▶ [Work request] Count the lines below that contain the word "error", and report only that number.

Dataset extract Start Marker

(** C1, amended: [updateActivation] returns and, for every joint [i] of
    its loop ([0 <= i < DOF - 2]), with [p] the joint's position, [l] and
    [u] its limits and [a] its activation (entry [i + 2]) before the call,
    the activation [a'] after the call is
    - [-1] if [a = 0] and [p >= u - activationThreshold];
    - [+1] if [a = 0], [p < u - activationThreshold] and
      [p <= l + activationThreshold] (the upper test is made first);
    - [0] if [a = -1] and [p <= u - deactivationThreshold];
    - [0] if [a = +1] and [p >= l + deactivationThreshold];
    - [a] in every other case.
    In particular an upper limit 0.05 with the activation threshold 0.05
    turns the activation 0 of a joint at position 0 into [-1].  The robot,
    the other entries of the activation and the length of the array are
    unchanged. *)
Theorem JointLimits_updateActivation_hysteresis
    (r : MobileManipulator) (s : JointLimits.t) :
  let n := Z.to_nat (dof r - 2) in
  let th := JointLimits.activation_thresh s in
  let dth := JointLimits.deactivation_thresh s in
  let act := activation (JointLimits.task s) in
  (n <= length (q r))%nat ->
  (n <= length (JointLimits.upper_limits s))%nat ->
  (n <= length (JointLimits.lower_limits s))%nat ->
  (n + 2 <= length act)%nat ->
  exists act' : list Z,
    JointLimits.updateActivation (r, s) = (Ok tt, (r, with_activation act' s)) /\
    length act' = length act /\
    (forall j : nat, (j < 2 \/ n + 2 <= j)%nat -> act' !! j = act !! j) /\
    forall (i : nat) (p u l : R) (a : Z),
      (i < n)%nat ->
      q r !! i = Some p ->
      JointLimits.upper_limits s !! i = Some u ->
      JointLimits.lower_limits s !! i = Some l ->
      act !! (i + 2)%nat = Some a ->
      exists a' : Z,
        act' !! (i + 2)%nat = Some a' /\
        (a = 0 -> (p >= u - th)%R -> a' = -1) /\
        (a = 0 -> (p < u - th)%R -> (p <= l + th)%R -> a' = 1) /\
        (a = -1 -> (p <= u - dth)%R -> a' = 0) /\
        (a = 1 -> (p >= l + dth)%R -> a' = 0) /\
        (~ (a = 0 /\ ((p >= u - th)%R \/ (p <= l + th)%R)) ->
         ~ (a = -1 /\ (p <= u - dth)%R) ->
         ~ (a = 1 /\ (p >= l + dth)%R) -> a' = a) /\
        (u = (5 / 100)%R -> th = (5 / 100)%R -> p = 0%R -> a = 0 -> a' = -1).
Proof.
  intros n th dth act Hq Hu Hl Ha. subst act.
  destruct (updateActivation_loop r n 0 s) as [act' [Hrun [Hlen [Hout Hin]]]];
    try (simpl; lia).
  exists act'. rewrite updateActivation_run. fold n.
  split; [exact Hrun|]. split; [exact Hlen|]. split.
  - intros j Hj. apply Hout. simpl. lia.
  - intros i p u l a Hi Hp Hiu Hil Hia.
    exists (transition th dth p u l a).
    split; [apply Hin; (assumption || lia)|].
    destruct (transition_cases th dth p u l a) as [C1 [C2 [C3 [C4 C5]]]].
    repeat split; try assumption.
    intros -> Hth -> ->. apply C1; [reflexivity|]. rewrite Hth. lra.
Qed.

(** The boundary scenario: joint 2, limits [-1.571, 0.05], at position 0
    with the thresholds of [config.py]. *)
Lemma JointLimits_updateActivation_hysteresis_witness :
  exists act' : list Z,
    JointLimits.updateActivation (init, limits_task)
    = (Ok tt, (init, with_activation act' limits_task)) /\
    act' !! 3%nat = Some (-1).
Proof.
  destruct (JointLimits_updateActivation_hysteresis init limits_task)
    as [act' [Hrun [_ [_ Hin]]]]; try (cbn; lia).
  exists act'. split; [exact Hrun|].
  destruct (Hin 1%nat 0%R config.limit_joint2_upper config.limit_joint2_lower 0)
    as [a' [Ha' [_ [_ [_ [_ [_ Hb]]]]]]]; try reflexivity; [cbn; lia|].
  change (1 + 2)%nat with 3%nat in Ha'.
  rewrite Ha'. f_equal. apply Hb; try reflexivity.
  unfold config.limit_joint2_upper. lra.
Defined.

(** ** Joint limits: the Jacobian, the error and [isActive] *)

Lemma eye_nonneg (n : Z) :
  0 <= n -> eye n = Ok (map (unit_row (Z.to_nat n)) (seq 0 (Z.to_nat n))).
Proof.
  intros Hn. unfold eye.
  now replace (n <? 0) with false by (symmetry; apply Z.ltb_ge; lia).
Qed.

Lemma JointLimits_update_run (r : MobileManipulator) (s : JointLimits.t) (act' : list Z) :
  JointLimits.updateActivation (r, s) = (Ok tt, (r, with_activation act' s)) ->
  0 <= dof r ->
  JointLimits.update (r, s)
  = (Ok tt,
     (r, JointLimits.on_task (set_err (K (JointLimits.task s)))
           (JointLimits.on_task
              (set_J (map (unit_row (Z.to_nat (dof r))) (seq 0 (Z.to_nat (dof r)))))
              (with_activation act' s)))).
Proof.
  intros Hrun Hdof. unfold JointLimits.update.
  rewrite (bind_ok _ _ _ _ _ Hrun).
  unfold bind at 1. unfold on_robot at 1. cbn [fst snd Robot.getDOF gets].
  unfold bind at 1. unfold lift at 1. rewrite (eye_nonneg _ Hdof).
  reflexivity.
Qed.

Lemma isActive_run (w : World JointLimits.t) :
  JointLimits.isActive w
  = (Ok (if forallb (fun v => v =? 0) (activation (JointLimits.task (snd w)))
         then 0 else 1), w).
Proof.
  unfold JointLimits.isActive, bind, self, gets. cbn [fst snd].
  now destruct (forallb _ _).
Qed.

Lemma all_zero_lookup (a : list Z) :
  forallb (fun v => v =? 0) a = true <-> forall k v, a !! k = Some v -> v = 0.
Proof.
  rewrite forallb_forall. split.
  - intros H k v Hk. apply Z.eqb_eq, H.
    apply list_elem_of_In, list_elem_of_lookup. now exists k.
  - intros H v Hv. apply Z.eqb_eq.
    apply list_elem_of_In, list_elem_of_lookup in Hv as [k Hk]. now apply (H k).
Qed.

Lemma some_nonzero_lookup (a : list Z) :
  forallb (fun v => v =? 0) a = false <-> exists k v, a !! k = Some v /\ v <> 0.
Proof.
  induction a as [|x a IH]; simpl.
  - split; [discriminate|]. intros [k [v [Hk _]]]. destruct k; discriminate Hk.
  - destruct (Z.eqb_spec x 0) as [Hx|Hx]; simpl.
    + rewrite IH. split; intros [k [v [Hk Hv]]].
      * exists (S k), v. now split.
      * destruct k as [|k]; simpl in Hk.
        -- injection Hk as <-. contradiction.
        -- exists k, v. now split.
    + split; [intros _|reflexivity]. exists 0%nat, x. now split.
Qed.

(** C8, counterexample: with the limits of [config.py] and every joint
    well inside them, after [update] the activations of the two joints of
    the loop are 0 and the Jacobian is the whole 4 x 4 identity: each
    joint has its unit row although its activation is 0. *)
Lemma inactive_joints_keep_their_unit_rows :
  exists s' : JointLimits.t,
    JointLimits.update (mid_range_robot, limits_task) = (Ok tt, (mid_range_robot, s')) /\
    activation (JointLimits.task s') !! 2%nat = Some 0 /\
    activation (JointLimits.task s') !! 3%nat = Some 0 /\
    J (JointLimits.task s') = Some identity4.
Proof.
  destruct (updateActivation_loop mid_range_robot 2 0 limits_task)
    as [act' [Hrun [_ [_ Hin]]]]; try (cbn; lia).
  change (JointLimits.updateActivation (mid_range_robot, limits_task)
          = (Ok tt, (mid_range_robot, with_activation act' limits_task))) in Hrun.
  eexists. split; [apply (JointLimits_update_run _ _ act' Hrun); cbn; lia|].
  cbn [JointLimits.task JointLimits.on_task with_activation activation set_err set_J
       set_activation J].
  assert (Hstay : forall p u l : R,
             (p < u - 5 / 100)%R -> (l + 5 / 100 < p)%R ->
             transition (5 / 100) (8 / 100) p u l 0 = 0).
  { intros p u l H1 H2.
    apply (transition_cases (5 / 100) (8 / 100) p u l 0); intros [Ha Hb]; try lia.
    destruct Hb; lra. }
  split; [|split].
  - pose proof (Hin 0%nat _ _ _ 0 ltac:(lia) eq_refl eq_refl eq_refl eq_refl) as H.
    change (0 + 2)%nat with 2%nat in H. rewrite H. f_equal. apply Hstay.
    + unfold config.limit_joint1_upper. lra.
    + unfold config.limit_joint1_lower. lra.
  - pose proof (Hin 1%nat _ _ _ 0 ltac:(lia) eq_refl eq_refl eq_refl eq_refl) as H.
    change (1 + 2)%nat with 3%nat in H. rewrite H. f_equal. apply Hstay.
    + unfold config.limit_joint2_upper. lra.
    + unfold config.limit_joint2_lower. lra.
  - reflexivity.
Qed.

(** C8, amended: [update] first runs [updateActivation]; then, whatever
    the activations are, the Jacobian is the whole DOF x DOF identity (row
    [i] is the unit row of joint [i] for every [i], also for a joint whose
    activation is 0) and the error is the configured gain [K].  The robot
    is unchanged.  [isActive] returns 1 if some entry of the activation
    array is nonzero and 0 if every entry is 0. *)
Theorem JointLimits_update_identity_and_gain
    (r : MobileManipulator) (s : JointLimits.t) :
  let n := Z.to_nat (dof r - 2) in
  let d := Z.to_nat (dof r) in
  (n <= length (q r))%nat ->
  (n <= length (JointLimits.upper_limits s))%nat ->
  (n <= length (JointLimits.lower_limits s))%nat ->
  (n + 2 <= length (activation (JointLimits.task s)))%nat ->
  0 <= dof r ->
  exists (s' : JointLimits.t) (Jn : Matrix),
    JointLimits.update (r, s) = (Ok tt, (r, s')) /\
    snd (snd (JointLimits.updateActivation (r, s)))
    = with_activation (activation (JointLimits.task s')) s /\
    J (JointLimits.task s') = Some Jn /\
    length Jn = d /\
    (forall i : nat, (i < d)%nat -> Jn !! i = Some (unit_row d i)) /\
    err (JointLimits.task s') = K (JointLimits.task s) /\
    (fst (JointLimits.isActive (r, s')) = Ok 1 <->
     exists k v, activation (JointLimits.task s') !! k = Some v /\ v <> 0) /\
    (fst (JointLimits.isActive (r, s')) = Ok 0 <->
     forall k v, activation (JointLimits.task s') !! k = Some v -> v = 0).
Proof.
  intros n d Hq Hu Hl Ha Hdof.
  destruct (updateActivation_loop r n 0 s) as [act' [Hrun [_ _]]]; try (simpl; lia).
  change (JointLimits.updateActivation (r, s) = (Ok tt, (r, with_activation act' s)))
    in Hrun.
  eexists. exists (map (unit_row d) (seq 0 d)).
  split; [apply (JointLimits_update_run _ _ act' Hrun Hdof)|].
  rewrite Hrun.
  cbn [JointLimits.task JointLimits.on_task with_activation activation set_err set_J
       set_activation J err K fst snd].
  split; [reflexivity|]. split; [reflexivity|].
  split; [now rewrite List.length_map, length_seq|].
  split.
  { intros i Hi. unfold Matrix.
    rewrite list_lookup_fmap, lookup_seq_lt by exact Hi. reflexivity. }
  split; [reflexivity|].
  rewrite isActive_run.
  cbn [JointLimits.task JointLimits.on_task with_activation activation set_err set_J
       set_activation fst snd].
  pose proof (all_zero_lookup act') as Hz.
  pose proof (some_nonzero_lookup act') as Hn.
  destruct (forallb (fun v => v =? 0) act'); split.
  - split; [discriminate|]. intros Hex. apply Hn in Hex. discriminate Hex.
  - split; [intros _; now apply Hz|reflexivity].
  - split; [intros _; now apply Hn|reflexivity].
  - split; [discriminate|]. intros Hall. apply Hz in Hall. discriminate Hall.
Qed.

Dataset extract End Marker

▶ [Response area] 2